━━ Data for this exercise ━━
(* ===== verification/Scan.v ===== *)
(** * A pass of the dispatcher, step by step

    [Engine::dispatch_pass] runs while calls commit. Here it stops between its
    accesses to shared state: the cursor of a subscriber is loaded, a batch is
    read, the effects of a record are read and its change record is sent, the
    cursor is stored, the dead are pruned. The read lock of the subscriber list is
    held up to the pruning. [solo_scan]: alone, the steps compute what
    [dispatch_pass] of [Engine] computes. *)
From S2P Require Import Prelude Core Storage StorageTrait Channel Engine.

(** Where the pass stands; [sub] is the subscriber at index [i], [n] the records
    delivered so far. *)
Inductive Scan : Type :=
| SSub (i : nat) (dead : list string) (n : nat)
| SRead (i : nat) (sub : Subscriber) (cursor : Sequence) (dead : list string) (n : nat)
| SRec (i : nat) (sub : Subscriber) (cursor : Sequence) (records : list TransitionRecord)
    (batch_len : nat) (dead : list string) (n : nat)
| SPrune (dead : list string) (n : nat)
| SDone (n : nat).

Section scan.
Context {SE : StorageEngine} {MP : Mpsc ChangeRecord} {EN : Env}.
Implicit Types (e : Engine) (p : Pass).

(** [sub.delivered_through.store(cursor)]. *)
Definition store_cursor (i : nat) (cursor : Sequence) (e : Engine) : Engine :=
  set_subscribers e (alter (λ s, set_delivered_through s cursor) i (e_subscribers e)) (e_channels e).

(** The store and the channels as the delivery of a record left them. *)
Definition set_pass (e : Engine) (p : Pass) : Engine :=
  set_subscribers (set_storage e (p_storage p)) (e_subscribers e) (p_channels p).

Definition pass_of (e : Engine) (cursor : Sequence) (n : nat) : Pass :=
  {| p_storage := e_storage e; p_channels := e_channels e; p_cursor := cursor; p_delivered := n |}.

Definition scan_step (sc : Scan) (e : Engine) : Scan * Engine :=
  match sc with
  | SSub i dead n =>
      match e_subscribers e !! i with
      | Some sub => (SRead i sub (sub_delivered_through sub) dead n, e)
      | None => (SPrune dead n, e)
      end
  | SRead i sub cursor dead n =>
      match s_get_transitions_after cursor BATCH (e_storage e) with
      | (Ok [], d) | (Err _, d) => (SSub (S i) dead n, set_storage e d)
      | (Ok records, d) => (SRec i sub cursor records (length records) dead n, set_storage e d)
      end
  | SRec i sub cursor [] batch_len dead n =>
      (if (N.of_nat batch_len <? BATCH)%N then SSub (S i) dead n else SRead i sub cursor dead n,
       store_cursor i cursor e)
  | SRec i sub cursor (rec :: rest) batch_len dead n =>
      match deliver_batch (sub_machine_filter sub) (sub_sender sub) [rec] (pass_of e cursor n) with
      | (true, p) => (SRec i sub (p_cursor p) rest batch_len dead (p_delivered p), set_pass e p)
      | (false, p) =>
          (SSub (S i) (dead ++ [sub_id sub]) (p_delivered p),
           store_cursor i (p_cursor p) (set_pass e p))
      end
  | SPrune dead n =>
      (SDone n,
       match dead with
       | [] => e
       | _ => set_subscribers e (filter (λ s, sub_id s ∉ dead) (e_subscribers e)) (e_channels e)
       end)
  | SDone n => (SDone n, e)
  end.

(** Steps up to the end of the pass. *)
Definition scan_next (x y : Scan * Engine) : Prop :=
  (∀ n, x.1 ≠ SDone n) ∧ scan_step x.1 x.2 = y.

(** ** The steps alone *)

Lemma set_pass_of e cursor n : set_pass e (pass_of e cursor n) = e.
Proof. by destruct e. Qed.

Lemma pass_of_set e p : pass_of (set_pass e p) (p_cursor p) (p_delivered p) = p.
Proof. by destruct p. Qed.

Lemma deliver_batch_cons f tx rec rest p :
  deliver_batch f tx (rec :: rest) p =
  match deliver_batch f tx [rec] p with
  | (true, p') => deliver_batch f tx rest p'
  | (false, p') => (false, p')
  end.
Proof. cbn [deliver_batch]. by repeat case_match. Qed.

Lemma scan_batch i sub records len dead e cursor n alive p :
  deliver_batch (sub_machine_filter sub) (sub_sender sub) records (pass_of e cursor n) = (alive, p) →
  rtc scan_next (SRec i sub cursor records len dead n, e)
    (if alive then (SRec i sub (p_cursor p) [] len dead (p_delivered p), set_pass e p)
     else (SSub (S i) (dead ++ [sub_id sub]) (p_delivered p),
           store_cursor i (p_cursor p) (set_pass e p))).
Proof.
  revert e cursor n. induction records as [|rec records IH]; intros e cursor n.
  { intros [= <- <-]. by rewrite set_pass_of. }
  rewrite deliver_batch_cons. destruct (deliver_batch _ _ [rec] _) as [[] p1] eqn:H1.
  - intros H2. eapply rtc_l; [split; [done|]; cbn -[deliver_batch]; by rewrite H1|].
    specialize (IH (set_pass e p1) (p_cursor p1) (p_delivered p1)). rewrite pass_of_set in IH.
    exact (IH H2).
  - intros [= <- <-]. apply rtc_once. split; [done|]. cbn -[deliver_batch]. by rewrite H1.
Qed.

Lemma alter_delivered_same i sub cursor (subs : list Subscriber) :
  subs !! i = Some sub → sub_delivered_through sub = cursor →
  alter (λ s, set_delivered_through s cursor) i subs = subs.
Proof.
  intros Hi <-. apply list_eq. intros j. destruct (decide (j = i)) as [->|Hne].
  - rewrite list_lookup_alter_eq, Hi. by destruct sub.
  - by rewrite list_lookup_alter_ne.
Qed.

Lemma store_cursor_same i sub cursor e :
  e_subscribers e !! i = Some sub → sub_delivered_through sub = cursor → store_cursor i cursor e = e.
Proof. intros Hi Hc. unfold store_cursor. rewrite (alter_delivered_same _ _ _ _ Hi Hc). by destruct e. Qed.

Lemma store_cursor_twice i c c' e : store_cursor i c (store_cursor i c' e) = store_cursor i c e.
Proof.
  unfold store_cursor. cbn. f_equal. apply list_eq. intros j. destruct (decide (j = i)) as [->|Hne].
  - rewrite !list_lookup_alter_eq. by destruct (e_subscribers e !! i).
  - by rewrite !list_lookup_alter_ne.
Qed.

Lemma scan_drain fuel i sub dead e s cursor n alive p :
  e_subscribers e !! i = Some s → sub_delivered_through s = cursor →
  drain fuel (sub_machine_filter sub) (sub_sender sub) (pass_of e cursor n) = Some (alive, p) →
  rtc scan_next (SRead i sub cursor dead n, e)
    (SSub (S i) (if alive then dead else dead ++ [sub_id sub]) (p_delivered p),
     store_cursor i (p_cursor p) (set_pass e p)).
Proof.
  revert e s cursor n. induction fuel as [|fuel IH]; intros e s cursor n Hi Hs; cbn [drain]; [done|].
  cbn [pass_of p_cursor p_storage].
  destruct (s_get_transitions_after cursor BATCH (e_storage e)) as [r d] eqn:Hr.
  assert (r = Ok [] ∨ (∃ err, r = Err err) ∨ ∃ rec rest, r = Ok (rec :: rest)) as Hcase.
  { destruct r as [[|rec rest]|err]; eauto. }
  assert ((r = Ok [] ∨ ∃ err, r = Err err) →
    rtc scan_next (SRead i sub cursor dead n, e)
      (SSub (S i) dead n, store_cursor i cursor (set_pass e (p_set_storage (pass_of e cursor n) d)))) as Hstop.
  { intros Hstop. apply rtc_once. split; [done|]. cbn. rewrite Hr.
    rewrite (store_cursor_same i s cursor); [|done|done]. by destruct Hstop as [-> |[err ->]]. }
  destruct Hcase as [-> |[[err ->]|(rec & rest & ->)]];
    [intros [= <- <-]; apply Hstop; by left|intros [= <- <-]; apply Hstop; eauto|clear Hstop].
  set (e1 := set_storage e d). set (records := rec :: rest) in *. cbv iota beta.
  change (p_set_storage _ d) with (pass_of e1 cursor n).
  destruct (deliver_batch _ _ records _) as [al p1] eqn:Hd.
  pose proof (scan_batch i sub records (length records) dead e1 cursor n al p1 Hd) as Hb.
  intros Hend. eapply rtc_l; [split; [done|]; cbn; by rewrite Hr|]. etrans; [exact Hb|]. clear Hb.
  destruct al; [|injection Hend as <- <-; apply rtc_refl].
  eapply rtc_l; [split; [done|]; cbn [fst snd scan_step]; reflexivity|].
  destruct (N.of_nat (length records) <? BATCH)%N; [injection Hend as <- <-; apply rtc_refl|].
  specialize (IH (store_cursor i (p_cursor p1) (set_pass e1 p1))
    (set_delivered_through s (p_cursor p1)) (p_cursor p1) (p_delivered p1)).
  assert (pass_of (store_cursor i (p_cursor p1) (set_pass e1 p1)) (p_cursor p1) (p_delivered p1) = p1)
    as Hp by by destruct p1.
  rewrite Hp in IH. cbn in IH. rewrite list_lookup_alter_eq, Hi in IH. specialize (IH eq_refl eq_refl Hend).
  assert (set_pass (store_cursor i (p_cursor p1) (set_pass e1 p1)) p
    = store_cursor i (p_cursor p1) (set_pass e p)) as Hsp by done.
  rewrite Hsp, store_cursor_twice in IH. exact IH.
Qed.

Lemma scan_all fuel subs d cs n subs' dead' d' cs' n' before dead e :
  drain_all fuel subs d cs n = Some (subs', dead', d', cs', n') →
  e_subscribers e = before ++ subs → e_storage e = d → e_channels e = cs →
  rtc scan_next (SSub (length before) dead n, e)
    (SPrune (dead ++ dead') n', set_subscribers (set_storage e d') (before ++ subs') cs').
Proof.
  revert d cs n subs' dead' d' cs' n' before dead e.
  induction subs as [|sub subs IH]; intros d cs n subs' dead' d' cs' n' before dead e; cbn [drain_all].
  { intros [= <- <- <- <- <-] Hs <- <-. rewrite !app_nil_r in *. apply rtc_once. split; [done|].
    cbn. rewrite Hs, lookup_ge_None_2 by done. rewrite <- Hs. by destruct e. }
  destruct (drain _ _ _ _) as [[alive p]|] eqn:Hd; [|done].
  destruct (drain_all fuel subs _ _ _) as [[[[[s1 x1] d1] cs1] n1]|] eqn:Ha; [|done].
  intros [= <- <- <- <- <-] Hs <- <-.
  assert (e_subscribers e !! length before = Some sub) as Hi by (rewrite Hs; by apply list_lookup_middle).
  eapply rtc_l; [split; [done|]; cbn; by rewrite Hi|].
  etrans; [by eapply scan_drain; [exact Hi|reflexivity|exact Hd]|].
  replace (S (length before)) with (length (before ++ [set_delivered_through sub (p_cursor p)]))
    by (rewrite length_app; cbn; lia).
  set (e1 := store_cursor _ _ _).
  assert (e_subscribers e1 = (before ++ [set_delivered_through sub (p_cursor p)]) ++ subs) as Hs1.
  { cbn. rewrite Hs, <- app_assoc. cbn. rewrite alter_app_r_alt by done. by rewrite Nat.sub_diag. }
  pose proof (IH _ _ _ _ _ _ _ _ _ (if alive then dead else dead ++ [sub_id sub]) e1 Ha Hs1 eq_refl eq_refl) as H.
  rewrite <- app_assoc in H. destruct alive; [exact H|]. by rewrite <- app_assoc in H.
Qed.

(** The steps of a pass that nothing interrupts compute [dispatch_pass]: the same
    deliveries, cursors, prunings and count, whatever the store answers. *)
Lemma solo_scan fuel e n e' :
  dispatch_pass fuel e = Some (n, e') → rtc scan_next (SSub 0 [] 0, e) (SDone n, e').
Proof.
  unfold dispatch_pass. destruct (drain_all _ _ _ _ _) as [[[[[subs dead] d] cs] n1]|] eqn:Ha; [|done].
  intros [= <- <-]. etrans; [exact (scan_all _ _ _ _ _ _ _ _ _ _ [] [] e Ha eq_refl eq_refl eq_refl)|].
  apply rtc_once. split; [done|]. cbn. destruct dead; [|done].
  f_equal. f_equal. symmetry. apply filter_all. set_solver.
Qed.

End scan.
━━━
§ What you need to do:
Within the material above, copy exactly the lines from the line that holds "- by rewrite !list_lookup_alter_ne." up to and including the line that holds "specialize (IH (store_cursor".

§ Expected answer:
  - by rewrite !list_lookup_alter_ne.
Qed.

Lemma scan_drain fuel i sub dead e s cursor n alive p :
  e_subscribers e !! i = Some s → sub_delivered_through s = cursor →
  drain fuel (sub_machine_filter sub) (sub_sender sub) (pass_of e cursor n) = Some (alive, p) →
  rtc scan_next (SRead i sub cursor dead n, e)
    (SSub (S i) (if alive then dead else dead ++ [sub_id sub]) (p_delivered p),
     store_cursor i (p_cursor p) (set_pass e p)).
Proof.
  revert e s cursor n. induction fuel as [|fuel IH]; intros e s cursor n Hi Hs; cbn [drain]; [done|].
  cbn [pass_of p_cursor p_storage].
  destruct (s_get_transitions_after cursor BATCH (e_storage e)) as [r d] eqn:Hr.
  assert (r = Ok [] ∨ (∃ err, r = Err err) ∨ ∃ rec rest, r = Ok (rec :: rest)) as Hcase.
  { destruct r as [[|rec rest]|err]; eauto. }
  assert ((r = Ok [] ∨ ∃ err, r = Err err) →
    rtc scan_next (SRead i sub cursor dead n, e)
      (SSub (S i) dead n, store_cursor i cursor (set_pass e (p_set_storage (pass_of e cursor n) d)))) as Hstop.
  { intros Hstop. apply rtc_once. split; [done|]. cbn. rewrite Hr.
    rewrite (store_cursor_same i s cursor); [|done|done]. by destruct Hstop as [-> |[err ->]]. }
  destruct Hcase as [-> |[[err ->]|(rec & rest & ->)]];
    [intros [= <- <-]; apply Hstop; by left|intros [= <- <-]; apply Hstop; eauto|clear Hstop].
  set (e1 := set_storage e d). set (records := rec :: rest) in *. cbv iota beta.
  change (p_set_storage _ d) with (pass_of e1 cursor n).
  destruct (deliver_batch _ _ records _) as [al p1] eqn:Hd.
  pose proof (scan_batch i sub records (length records) dead e1 cursor n al p1 Hd) as Hb.
  intros Hend. eapply rtc_l; [split; [done|]; cbn; by rewrite Hr|]. etrans; [exact Hb|]. clear Hb.
  destruct al; [|injection Hend as <- <-; apply rtc_refl].
  eapply rtc_l; [split; [done|]; cbn [fst snd scan_step]; reflexivity|].
  destruct (N.of_nat (length records) <? BATCH)%N; [injection Hend as <- <-; apply rtc_refl|].
  specialize (IH (store_cursor i (p_cursor p1) (set_pass e1 p1))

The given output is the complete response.